Bayangkan, dia hibahkan sebagian miliknya kepada orang miskin. Dengan kata lain, kekayaannya akan berkurang setengah secara sekejap. Tak hanya itu, dia juga bersedia mengembalikan empat kali lipat kepada orang yang pernah diperasnya. So, sekiranya tidak jatuh melarat, bisa diduga dia akan kembali menjadi orang biasa. Bahkan, dia bisa menjadi sangat miskin.

Apa yang dilakukan Zakheus ini pastilah mengejutkan masyarakat kota Yerikho. Mungkin, banyak orang yang merasa sayang jika Zakheus sungguh-sungguh melakukan hal tersebut. Apa yang dilakukannya memang melampaui bayangan banyak orang.

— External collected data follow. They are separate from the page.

(* ===== verification/StatusEndToEnd.v ===== *)
(** * Availability through three controllers

    The Machine controller reports each machine (MachineConditions), the MachineSet controller
    counts the machines of a MachineSet (MachineSetStatus), and the MachineDeployment
    controller sums the counters of its MachineSets (MachineDeploymentStatus).  The theorem here
    follows a report of availability of the deployment back to the Nodes. *)

From S2P Require Import Prelude GoStd Api Apimachinery Conditions MdUtil MachineDeployment.
From S2P Require Import ConditionsV1Beta2 ConditionsMerge ConditionsUnstructured StatusConditions.
From S2P Require Import MachineSetStatus MachineDeploymentStatus MachineConditions.

Section end_to_end.
Context `{Apimachinery, UnstructuredContent, MetaConditions, Flect, GoRange, GoSort}.
Context (errorString : error → string) (isClusterNotConnected : error → bool)
        (formatRFC3339 : Time → string).

Abbreviation updateStatus := (machine_updateStatus errorString isClusterNotConnected formatRFC3339) (only parsing).

(** The updates of the status of one Machine, the latest first, from its creation on.  A new
    Machine has no NodeHealthy condition; between two updates the Machine may change in any
    way, but the controller alone writes that condition. *)
Inductive history : list (Time * machine_scope) → Machine → Prop :=
  | history_new m :
      wf_conditions m → v1beta2_Get m MachineNodeHealthyV1Beta2Condition = None → history [] m
  | history_change h m m' :
      history h m → wf_conditions m' →
      v1beta2_Get m' MachineNodeHealthyV1Beta2Condition = v1beta2_Get m MachineNodeHealthyV1Beta2Condition →
      history h m'
  | history_update h m m' now s :
      history h m → updateStatus now s m = Ok m' → history ((now, s) :: h) m'.

(** The Node was read and is ready without pressure in one of the updates; in those after it
    the connection to the cluster was down, for no longer than the grace period. *)
Fixpoint node_seen (h : list (Time * machine_scope)) : Prop :=
  match h with
  | [] => False
  | (now, s) :: h =>
      (∃ cs, msc_nodeGetError s = None ∧ msc_node s = Some cs ∧ node_healthy cs = true) ∨
      (∃ e cp, msc_nodeGetError s = Some e ∧ isClusterNotConnected e = true ∧
         Get (msc_cluster s) ControlPlaneInitializedCondition = Some cp ∧
         time_Sub now (maxTime (msc_lastProbeSuccessTime s) (c_LastTransitionTime cp)) ≤
           msc_remoteConditionsGracePeriod s) ∧ node_seen h
  end.

Lemma history_wf h m : history h m → wf_conditions m.
Proof.
  induction 1 as [m Hwf _|h m m' _ _ Hwf _|h m m' now s _ IH E]; [done..|].
  destruct (machine_updateStatus_run _ _ _ _ _ _ _ IH E) as (m4 & m5 & T4 & _ & _ & _ & _ & _ & E5 & E').
  destruct (ready_available now m4 m5 m' (touches_wf _ _ _ T4) E5 E') as (c & r & T & _).
  exact (touches_wf _ _ _ T).
Qed.

(** A Machine whose Node is reported healthy has been seen with a healthy Node. *)
Lemma history_node_seen h m :
  history h m → v1beta2_IsTrue m MachineNodeHealthyV1Beta2Condition = true → node_seen h.
Proof.
  induction 1 as [m _ Hn|h m m' _ IH _ Hn|h m m' now s Hh IH E].
  - unfold v1beta2_IsTrue. by rewrite Hn.
  - unfold v1beta2_IsTrue in *. by rewrite Hn.
  - intros Ht. apply history_wf in Hh as Hwf.
    destruct (machine_updateStatus_run _ _ _ _ _ _ _ Hwf E) as (m4 & m5 & T4 & _ & _ & _ & _ & (m2 & T2 & Hn) & E5 & E').
    destruct (ready_available now m4 m5 m' (touches_wf _ _ _ T4) E5 E') as (c & r & T & _).
    unfold v1beta2_IsTrue in Ht. rewrite (touches_other _ _ _ T), Hn in Ht by not_listed.
    destruct (node_healthy_seen _ _ _ _ _ _ _ _ _ (touches_wf _ _ _ T2) Ht)
      as [(He & cs & Hcs & Hc)|(e & cp & He & Hc & Hold & Hcp & Hg)]; [left; eauto|right].
    split; [by exists e, cp|]. apply IH. unfold v1beta2_IsTrue in Hold |- *.
    by rewrite (touches_other _ _ _ T2) in Hold by not_listed.
Qed.

(** It was not being deleted when its status was last computed, and a healthy Node was seen. *)
Definition backed (m' : Machine) : Prop :=
  ∃ now s h m, history h m ∧ updateStatus now s m = Ok m' ∧ m_deleting m = false ∧
    node_seen ((now, s) :: h).

Lemma available_backed now s h m m' :
  history h m → updateStatus now s m = Ok m' → v1beta2_IsTrue m' AvailableV1Beta2Condition = true → backed m'.
Proof.
  intros Hh E Ha. destruct (available_node_behind _ _ _ now s m m' (history_wf _ _ Hh) E Ha) as [Hd Hb].
  exists now, s, h, m. split_and!; [done..|].
  destruct Hb as [Hb|(e & cp & He & Hc & Hold & Hcp & Hg)]; [by left|right].
  split; [by exists e, cp|]. by eapply history_node_seen.
Qed.

End end_to_end.

(** ** Example *)

Definition live_machine : Machine := updated_machine emptyMachine.

Definition live_scope : ms_scope := scope_of [live_machine] true.

Definition live_ms : MachineSet :=
  match ms_updateStatus Hour live_scope (ms_of 1) with Ok ms => ms | _ => inhabitant end.

Definition live_md : MachineDeployment :=
  {| md_TypeMeta := emptyTypeMeta; md_Meta := emptyMeta; md_Spec := md_spec_of 2 (FromInt 1) (FromInt 1);
     md_Status := emptyMDStatus |}.

Definition live_md_scope : md_scope :=
  {| dsc_machineSets := [Some live_ms]; dsc_bootstrapTemplateNotFound := false;
     dsc_infrastructureTemplateNotFound := false;
     dsc_getAndAdoptMachineSetsForDeploymentSucceeded := true |}.

Definition live_md' : MachineDeployment :=
  match md_updateStatus (λ _, ""%string) (λ _, Ok ∅) (λ _ _, Ok []) Hour live_md_scope live_md with
  | Ok (md, _) => md
  | _ => live_md
  end.

Lemma live_md_wf : wf_deployment live_md 2.
Proof.
  split; [done|unfold int32_max; lia|]. eexists. split; [done|]. left. split; [done|].
  eexists. split; [done|]. simpl. unfold int32_max. lia.
Qed.

Lemma live_counted : Forall2 counted_from [live_scope] [live_ms].
Proof.
  constructor; [|constructor]. split; [done|]. exists Hour, (ms_of 1). vm_compute. reflexivity.
Qed.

Namun demikian, tindakan Zakheus, yang tak terbayangkan oleh orang sezamannya, hanyalah akibat perjumpaannya dengan Yesus. Zakheus melakukannya karena dia juga heran menyaksikan apa yang Yesus lakukan bagi dirinya. Yang dilakukan Yesus juga melampaui apa yang dibayangkannya.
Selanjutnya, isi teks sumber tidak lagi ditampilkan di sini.